◆ What you will do: Please say how many lines in the records below contain the word "destruct", giving the number alone.

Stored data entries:
(** ** Memory effects *)

Definition in_bitmaps (s : pmm) (b : Z) : Prop :=
  ∃ r, r ∈ regions s ∧ bitmap_phys r ≤ b < bitmap_phys r + bitmap_bytes r.

Lemma test_bit_ext m m' r p :
  region_ok r → 0 ≤ p < total_pages r →
  (∀ b, bitmap_phys r ≤ b < bitmap_phys r + bitmap_bytes r → rd8 m' b = rd8 m b) →
  test_bit m' r p = test_bit m r p.
Proof.
  intros R Hp H. unfold test_bit. rewrite H; [done|].
  pose proof (ro_bitmap _ R). dlia.
Qed.

(** Writes outside the bitmaps do not affect the allocator. *)
Lemma with_mem_wf s m' :
  wf s → (∀ b, in_bitmaps s b → rd8 m' b = rd8 (mem s) b) →
  wf (with_mem s m') ∧ (∀ a, free_frame (with_mem s m') a ↔ free_frame s a).
Proof.
  intros W H.
  assert (∀ i r p, regions s !! i = Some r → 0 ≤ p < total_pages r →
    test_bit m' r p = test_bit (mem s) r p) as E.
  { intros i r p Hi Hp. apply test_bit_ext; [by eapply W|done|].
    intros b Hb. apply H. exists r. split; [by eapply list_elem_of_lookup_2|done]. }
  split.
  - pose proof (wf_used _ W) as Hu. destruct W. split; simpl; auto.
    rewrite Hu. apply count_used_ext. intros r p [i Hr]%list_elem_of_lookup Hp.
    symmetry. by eapply E.
  - intros a. unfold free_frame. simpl.
    split; intros (i & r & p & Hi & Hp & Hb & ->); exists i, r, p;
      pose proof (ro_reserved _ (wf_regions _ W _ _ Hi)); split_and!; try done; try lia;
      rewrite <- Hb; [symmetry|]; apply (E i); auto; lia.
Qed.

(** Allocation writes only to the bitmaps. *)
Lemma pmm_alloc_page_mem s a s' b :
  wf s → pmm_alloc_page s = Ret (a, s') → ¬ in_bitmaps s b → rd8 (mem s') b = rd8 (mem s) b.
Proof.
  intros W (i & r & p & Hi & Hp & _ & _ & -> & _)%pmm_alloc_page_update Hb; [|done].
  unfold set_bit. apply rd8_wr8_ne. intros <-. apply Hb. exists r.
  split; [by eapply list_elem_of_lookup_2|].
  pose proof (wf_regions _ W _ _ Hi) as R.
  pose proof (ro_bitmap _ R). pose proof (ro_reserved _ R). dlia.
Qed.

Lemma entry_set_same m t i v : entry_at (set_entry m t i v) t i = w64 v.
Proof. apply rd64_wr64_same. Qed.

Lemma rd8_set_entry m t i v b :
  b < t + 8 * i ∨ t + 8 * i + 8 ≤ b → rd8 (set_entry m t i v) b = rd8 m b.
Proof. apply rd8_wr64_disj. Qed.

(** Slots of page-aligned tables are disjoint unless they coincide. *)
Lemma entry_set_ne m t i v t' j :
  t mod 4096 = 0 → t' mod 4096 = 0 → 0 ≤ i < 512 → 0 ≤ j < 512 →
  (t', j) ≠ (t, i) → entry_at (set_entry m t i v) t' j = entry_at m t' j.
Proof.
  intros Ht Ht' Hi Hj Hne. apply rd64_wr64_disj.
  destruct (decide (t = t')) as [->|]; [|dlia].
  assert (i ≠ j) by congruence. lia.
Qed.

Lemma entry_ext m m' t i :
  0 ≤ i < 512 → (∀ b, t ≤ b < t + 4096 → rd8 m' b = rd8 m b) → entry_at m' t i = entry_at m t i.
Proof. intros Hi H. apply rd64_ext. intros b ?. apply H. lia. Qed.

(** The filling loops write their slots and nothing else. *)
Lemma fill_spec m f (g : Z → Z) lo hi :
  0 ≤ lo ≤ hi → hi ≤ 512 →
  let m' := for_range lo hi (λ i m, set_entry m f i (g i)) m in
  (∀ j, 0 ≤ j < 512 →
     entry_at m' f j = if decide (lo ≤ j < hi) then w64 (g j) else entry_at m f j) ∧
  (∀ b, b < f ∨ f + 4096 ≤ b → rd8 m' b = rd8 m b).
Proof.
  intros Hle Hhi.
  refine (for_range_inv (λ (i : Z) (m' : memory),
    (∀ j, 0 ≤ j < 512 →
       entry_at m' f j = if decide (lo ≤ j < i) then w64 (g j) else entry_at m f j) ∧
    (∀ b, b < f ∨ f + 4096 ≤ b → rd8 m' b = rd8 m b)) lo hi _ m _ _ _); [lia| |].
  - split; [|done]. intros j Hj. by rewrite decide_False by lia.
  - intros i m' Hi [IH1 IH2]. split.
    + intros j Hj. destruct (decide (j = i)) as [->|Hne].
      * rewrite entry_set_same. by rewrite decide_True by lia.
      * unfold entry_at, set_entry in *. rewrite rd64_wr64_disj by lia. rewrite IH1 by done.
        repeat case_decide; done || lia.
    + intros b Hb. rewrite rd8_set_entry by lia. by apply IH2.
Qed.

Lemma zero_page_spec m f :
  (∀ j, 0 ≤ j < 512 → entry_at (zero_page m f) f j = 0) ∧
  (∀ b, b < f ∨ f + 4096 ≤ b → rd8 (zero_page m f) b = rd8 m b).
Proof.
  destruct (fill_spec m f (λ _, 0) 0 512 ltac:(lia) ltac:(lia)) as [H1 H2].
  split; [|exact H2]. intros j Hj. etrans; [exact (H1 j Hj)|]. by rewrite decide_True by lia.
Qed.

(** ** Changing one entry of a tree *)

Section Update.
Context (s s' : pmm) (root : Z) (p : list Z) (tp i : Z).
Context (T : tree_ok s root) (Hp : path_ok p) (Hi : 0 ≤ i < 512).
Context (Htp : path_table (mem s) root p = Some tp).
Context (Hagree : ∀ q t j, path_ok q → path_table (mem s) root q = Some t →
  0 ≤ j < 512 → (q, j) ≠ (p, i) → entry_at (mem s') t j = entry_at (mem s) t j).

Lemma next_agree q t j :
  path_ok q → path_table (mem s) root q = Some t → 0 ≤ j < 512 → (q, j) ≠ (p, i) →
  next (mem s') t j = next (mem s) t j.
Proof using All. intros. unfold next. by rewrite (Hagree q t j). Qed.

Lemma path_stable q :
  path_ok q → ¬ (p ++ [i]) `prefix_of` q →
  path_table (mem s') root q = path_table (mem s) root q.
Proof using All.
  induction q as [|j q IH] using rev_ind; intros Hq Hpre; [done|].
  rewrite !path_table_snoc. apply path_ok_snoc in Hq as (Hq & Hl & Hj).
  rewrite IH; [|done|intros H; apply Hpre; by apply prefix_app_r].
  destruct (path_table (mem s) root q) as [t|] eqn:Et; simpl; [|done].
  apply (next_agree q); auto. intros [= -> ->]. by apply Hpre.
Qed.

◆ Result for this exercise: 5